(** The invariant of the page: the array refers to objects of the heap,
    each once; so do the waiting callbacks; the live timers are the one
    of [monitoringInterval] while monitoring runs and none otherwise; the
    log holds at most twenty entries; once loaded, the three counters show
    what [updateStats] computes. *)
Record invariant (s : state) : Prop := {
  inv_refs : forall l, l ∈ products s -> l < length (heap s);
  inv_nodup : NoDup (products s);
  inv_callbacks : forall l, TestResult l ∈ timeouts s -> l < length (heap s);
  inv_running :
    monitoringActive s = true ->
    exists timer, monitoringInterval s = Some timer /\ intervals s = {[timer]};
  inv_stopped : monitoringActive s = false -> intervals s = ∅;
  inv_log : length (logsList s) <= 20;
  inv_stats :
    listening s = true ->
    totalProducts s = length (products s)
    /\ activeProducts s = length (List.filter (is_active s) (products s))
    /\ notificationsSent s
       = length (List.filter (fun l => negb (is_active s l)) (products s))
}.

(** The heap [h'] still holds every object of [h], the same but for
    [lastChecked]. *)
Definition heap_extends (h h' : list product) : Prop :=
  forall l p, h !! l = Some p ->
    exists p', h' !! l = Some p' /\ forget_lastChecked p' = forget_lastChecked p.

End Demo.

(** ** The monitoring engine behind the API

    The evaluator and the per-product state machine run in the Python
    back-end, which the front-ends only call over HTTP.  They are modelled
    here from the specification (sections 3, 4.2, 4.3 and 4.5). *)

Module Engine.
Import JS.

Definition text := list N.
(* ===== verification/PyStr.v ===== *)
(** * The part of Python's [str] and [int] the modelled code uses

    Character classes, [strip], [split], [rsplit], [replace], [in],
    [startswith], [join], [splitlines], [str(int)], [hex], [int(s, base)] and the
    format specifications that occur in the sources, each executable, with the
    lemmas the components share (substring tests, split/join and print/parse
    round trips). *)

From S2P Require Import Prelude.
From Stdlib Require Import Ascii.

Declare Scope pystr_scope.
Delimit Scope pystr_scope with py.

(** ** Characters *)

Definition code (c : ascii) : Z := Z.of_N (N_of_ascii c).

Definition between (lo hi : Z) (c : ascii) : bool :=
  ((lo <=? code c) && (code c <=? hi))%Z.

(** [\d]: decimal digits; in U+0000..U+00FF these are the ASCII ones. *)
Definition is_digit (c : ascii) : bool := between 48 57 c.

(** [str.isspace], also [\s] and the characters [strip()] removes. *)
Definition is_space (c : ascii) : bool :=
  between 9 13 c || between 28 32 c || between 133 133 c || between 160 160 c.

(** [\w]: alphanumerics and the underscore. *)
Definition is_word (c : ascii) : bool :=
  is_digit c || between 65 90 c || between 97 122 c || between 95 95 c ||
  between 170 170 c || between 178 179 c || between 181 181 c ||
  between 185 186 c || between 188 190 c || between 192 214 c ||
  between 216 246 c || between 248 255 c.

(** Line boundaries of [str.splitlines]. *)
Definition is_linebreak (c : ascii) : bool :=
  between 10 13 c || between 28 30 c || between 133 133 c.

Definition newline : ascii := "010"%char.
Definition SQ : ascii := "039"%char.
Definition DQ : ascii := "034"%char.
Definition chr_in (l : str) (c : ascii) : bool := bool_decide (c ∈ l).

(** Decide a property of characters by running it on all 256 of them. *)
Ltac all_chars := intros [[][][][][][][][]]; vm_compute; congruence.

(** ** Stripping *)

Fixpoint drop_while (p : ascii -> bool) (s : str) : str :=
  match s with
  | [] => []
  | c :: s' => if p c then drop_while p s' else s
  end.

Fixpoint take_while (p : ascii -> bool) (s : str) : str :=
  match s with
  | [] => []
  | c :: s' => if p c then c :: take_while p s' else []
  end.

Definition lstrip (p : ascii -> bool) (s : str) : str := drop_while p s.
Definition rstrip (p : ascii -> bool) (s : str) : str :=
  reverse (drop_while p (reverse s)).
Definition strip_chars (p : ascii -> bool) (s : str) : str := rstrip p (lstrip p s).
Definition strip (s : str) : str := strip_chars is_space s.

(** ** Prefixes, substrings *)

Fixpoint starts_with (p s : str) : bool :=
  match p, s with
  | [], _ => true
  | a :: p', b :: s' => Ascii.eqb a b && starts_with p' s'
  | _, [] => false
  end.

Definition ends_with (p s : str) : bool := starts_with (reverse p) (reverse s).

(** [needle in s] *)
Fixpoint contains (needle s : str) : bool :=
  starts_with needle s ||
  match s with [] => false | _ :: s' => contains needle s' end.

(** [s.count(c)] for a single character. *)
Definition count_chr (c : ascii) (s : str) : nat :=
  length (filter (fun a => a = c) s).

(** [s.find(needle)] as an option. *)
Fixpoint find_str (needle s : str) : option nat :=
  if starts_with needle s then Some 0%nat
  else match s with [] => None | _ :: s' => S <$> find_str needle s' end.

(** ** Replacing: [s.replace(old, new)]

    Left to right, non-overlapping; [skip] counts the characters of the
    occurrence being replaced that are still to be dropped. *)
Fixpoint replace_go (old new s : str) (skip : nat) : str :=
  match s with
  | [] => []
  | c :: s' =>
      match skip with
      | S k => replace_go old new s' k
      | O => if starts_with old s
             then new ++ replace_go old new s' (pred (length old))
             else c :: replace_go old new s' 0
      end
  end.

Definition replace (old new s : str) : str :=
  match old with
  | [] => new ++ mjoin ((fun c => c :: new) <$> s)
  | _ => replace_go old new s 0
  end.

(** ** Splitting and joining *)

(** [s.split(c)] for a one-character separator. *)
Fixpoint split (c : ascii) (s : str) : list str :=
  match s with
  | [] => [[]]
  | a :: s' =>
      let r := split c s' in
      if Ascii.eqb a c then [] :: r
      else match r with [] => [[a]] | w :: r' => (a :: w) :: r' end
  end.

(** [s.split(c, 1)] as an option on the tail part. *)
Fixpoint split1 (c : ascii) (s : str) : str * option str :=
  match s with
  | [] => ([], None)
  | a :: s' => if Ascii.eqb a c then ([], Some s')
               else let '(w, t) := split1 c s' in (a :: w, t)
  end.

(** [s.rsplit(c, 1)]: the part before and after the last [c]. *)
Definition rsplit1 (c : ascii) (s : str) : option (str * str) :=
  match split1 c (reverse s) with
  | (_, None) => None
  | (w, Some t) => Some (reverse t, reverse w)
  end.
Fixpoint sub_template_go (whole t : str) (skip : nat) : res str :=
  match t with
  | [] => Ok []
  | c :: t' =>
      match skip with
      | S k => sub_template_go whole t' k
      | O => if bool_decide (c = BSLASH) then
               e ← sub_escape whole t';
               r ← sub_template_go whole t' e.2;
               Ok (e.1 ++ r)
             else r ← sub_template_go whole t' 0; Ok (c :: r)
      end
  end.
Definition sub_template (whole t : str) : res str := sub_template_go whole t 0.

Example sub_template_ex :
  sub_template "<root>" "a\\b\n\x/\g<0>\041\101\.!" =
    raise ReError /\
  sub_template "<root>" "a\\b\n/\g<0>\041\101\.!" = Ok ("a\b" ++ [newline] ++ "/<root>!A\.!") /\
  sub_template "<root>" "C:\g<root>" = raise IndexError /\
  sub_template "<root>" "C:\1" = raise ReError.
Proof. split_and!; reflexivity. Qed.

(** Without a backslash it stands for itself. *)
Lemma sub_template_plain whole t : BSLASH ∉ t -> sub_template whole t = Ok t.
Proof.
  unfold sub_template. induction t as [|c t IH]; intros H; [done|].
  apply not_elem_of_cons in H as [Hc H]. cbn [sub_template_go].
  rewrite bool_decide_eq_false_2 by done. by rewrite IH.
Qed.

(** ** Abbreviations for writing expressions *)

Definition rseq (l : list regex) : regex := foldr RCat REps l.
Definition lit (t : str) : regex := rseq ((fun c => RChr (Ascii.eqb c)) <$> t).
Definition ralt (l : list regex) : regex :=
  match l with [] => REps | r :: l' => foldl RAlt r l' end.

Definition is_hex (c : ascii) : bool := is_digit c || between 65 70 c || between 97 102 c.
Definition not_space (c : ascii) : bool := negb (is_space c).
Definition dot (c : ascii) : bool := negb (Ascii.eqb c newline).

Definition star (p : ascii -> bool) : regex := RRep true 0 p.
Definition plus (p : ascii -> bool) : regex := RRep true 1 p.
Definition star_lazy (p : ascii -> bool) : regex := RRep false 0 p.
Definition plus_lazy (p : ascii -> bool) : regex := RRep false 1 p.

Example re_ex1 :
  (fun m => (grp m 1, grp m 2)) <$>
    finditer (rseq [lit "x"; RGrp 1 (plus is_digit); lit "="; RGrp 2 (plus is_hex)]) "x1=0a, x22=ff x="
  = [("1" : str, "0a" : str); ("22" : str, "ff" : str)].
Proof. reflexivity. Qed.
Example re_ex2 :
  (m_text <$> re_search (rseq [lit "p:"; RGrp 1 (star_lazy dot); lit ")"]) "(p:a)b)")
  = Some ("p:a)" : str).
Proof. reflexivity. Qed.

(** ** The declarative meaning *)

Definition step (c : ascii) (a : str) (s : cur) : cur := Cur (c :: bef s) a (caps s).

Definition holds (r : regex) : option (cur -> bool) :=
  match r with
  | RBol => Some at_bol | RMBol => Some at_mbol | REol => Some at_eol
  | REos => Some at_eos | RWordB => Some at_wordb | _ => None
  end.

Inductive matches : regex -> cur -> cur -> Prop :=
| M_eps s : matches REps s s
| M_chr p c a s : aft s = c :: a -> p c = true -> matches (RChr p) s (step c a s)
| M_cat r1 r2 s1 s2 s3 : matches r1 s1 s2 -> matches r2 s2 s3 -> matches (RCat r1 r2) s1 s3
| M_alt_l r1 r2 s s' : matches r1 s s' -> matches (RAlt r1 r2) s s'
| M_alt_r r1 r2 s s' : matches r2 s s' -> matches (RAlt r1 r2) s s'
| M_rep g m p l a s :
    aft s = l ++ a -> Forall (fun c => p c = true) l -> (m <= length l)%nat ->
    matches (RRep g m p) s (Cur (reverse l ++ bef s) a (caps s))
| M_opt_some r s s' : matches r s s' -> matches (ROpt r) s s'
| M_opt_none r s : matches (ROpt r) s s
| M_grp n r s s' : matches r s s' -> matches (RGrp n r) s (capture n s s')
| M_test r b s : holds r = Some b -> b s = true -> matches r s s.
#[export] Hint Constructors matches : cheriot.

Lemma orelse_some {A} (o1 o2 : option A) x :
  orelse o1 o2 = Some x -> o1 = Some x \/ o2 = Some x.
Proof. destruct o1; cbn; naive_solver. Qed.
Lemma orelse_is_some {A} (o1 o2 : option A) :
  is_Some o1 \/ is_Some o2 -> is_Some (orelse o1 o2).
Proof. destruct o1; cbn; intros [H|H]; eauto; by destruct H. Qed.
Lemma parse_loop_value f m items st s o t behind :
  next_option items = ([], Some (o, t, behind)) ->
  parse_loop (S f) m [] ((s, CArg) :: items) st = parse_loop (S f) m [] items (with_extras st [s]).
Proof.
  intros E. cbn [parse_loop next_option]. rewrite E. unfold consume_next, consume_positionals.
  cbn [take_positionals match_partial length then_]. by rewrite decide_False by lia.
Qed.

Lemma uses_next_option m c cs acts :
  mapM (use_action m) (c :: cs) = Some acts ->
  exists o t behind, next_option (mjoin (use_items m <$> c :: cs)) = ([], Some (o, t, behind)).
Proof.
  intros H. cbn [mapM] in H. destruct (use_action m c) as [[a args]|] eqn:Ec; [|done].
  destruct (consume_use m c a args (mjoin (use_items m <$> cs)) (PState [] [] [] []) Ec) as (o & t & behind & E & _).
  change (mjoin (use_items m <$> c :: cs)) with (use_items m c ++ mjoin (use_items m <$> cs)).
  rewrite E. by eexists _, _, _.
Qed.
===
Try it. The lines from the one containing "option A) x" through the end of the data are to be copied exactly, the first and last of them included.

Task result.
Lemma orelse_some {A} (o1 o2 : option A) x :
  orelse o1 o2 = Some x -> o1 = Some x \/ o2 = Some x.
Proof. destruct o1; cbn; naive_solver. Qed.
Lemma orelse_is_some {A} (o1 o2 : option A) :
  is_Some o1 \/ is_Some o2 -> is_Some (orelse o1 o2).
Proof. destruct o1; cbn; intros [H|H]; eauto; by destruct H. Qed.
Lemma parse_loop_value f m items st s o t behind :
  next_option items = ([], Some (o, t, behind)) ->
  parse_loop (S f) m [] ((s, CArg) :: items) st = parse_loop (S f) m [] items (with_extras st [s]).
Proof.
  intros E. cbn [parse_loop next_option]. rewrite E. unfold consume_next, consume_positionals.
  cbn [take_positionals match_partial length then_]. by rewrite decide_False by lia.
Qed.

Lemma uses_next_option m c cs acts :
  mapM (use_action m) (c :: cs) = Some acts ->
  exists o t behind, next_option (mjoin (use_items m <$> c :: cs)) = ([], Some (o, t, behind)).
Proof.
  intros H. cbn [mapM] in H. destruct (use_action m c) as [[a args]|] eqn:Ec; [|done].
  destruct (consume_use m c a args (mjoin (use_items m <$> cs)) (PState [] [] [] []) Ec) as (o & t & behind & E & _).
  change (mjoin (use_items m <$> c :: cs)) with (use_items m c ++ mjoin (use_items m <$> cs)).
  rewrite E. by eexists _, _, _.
Qed.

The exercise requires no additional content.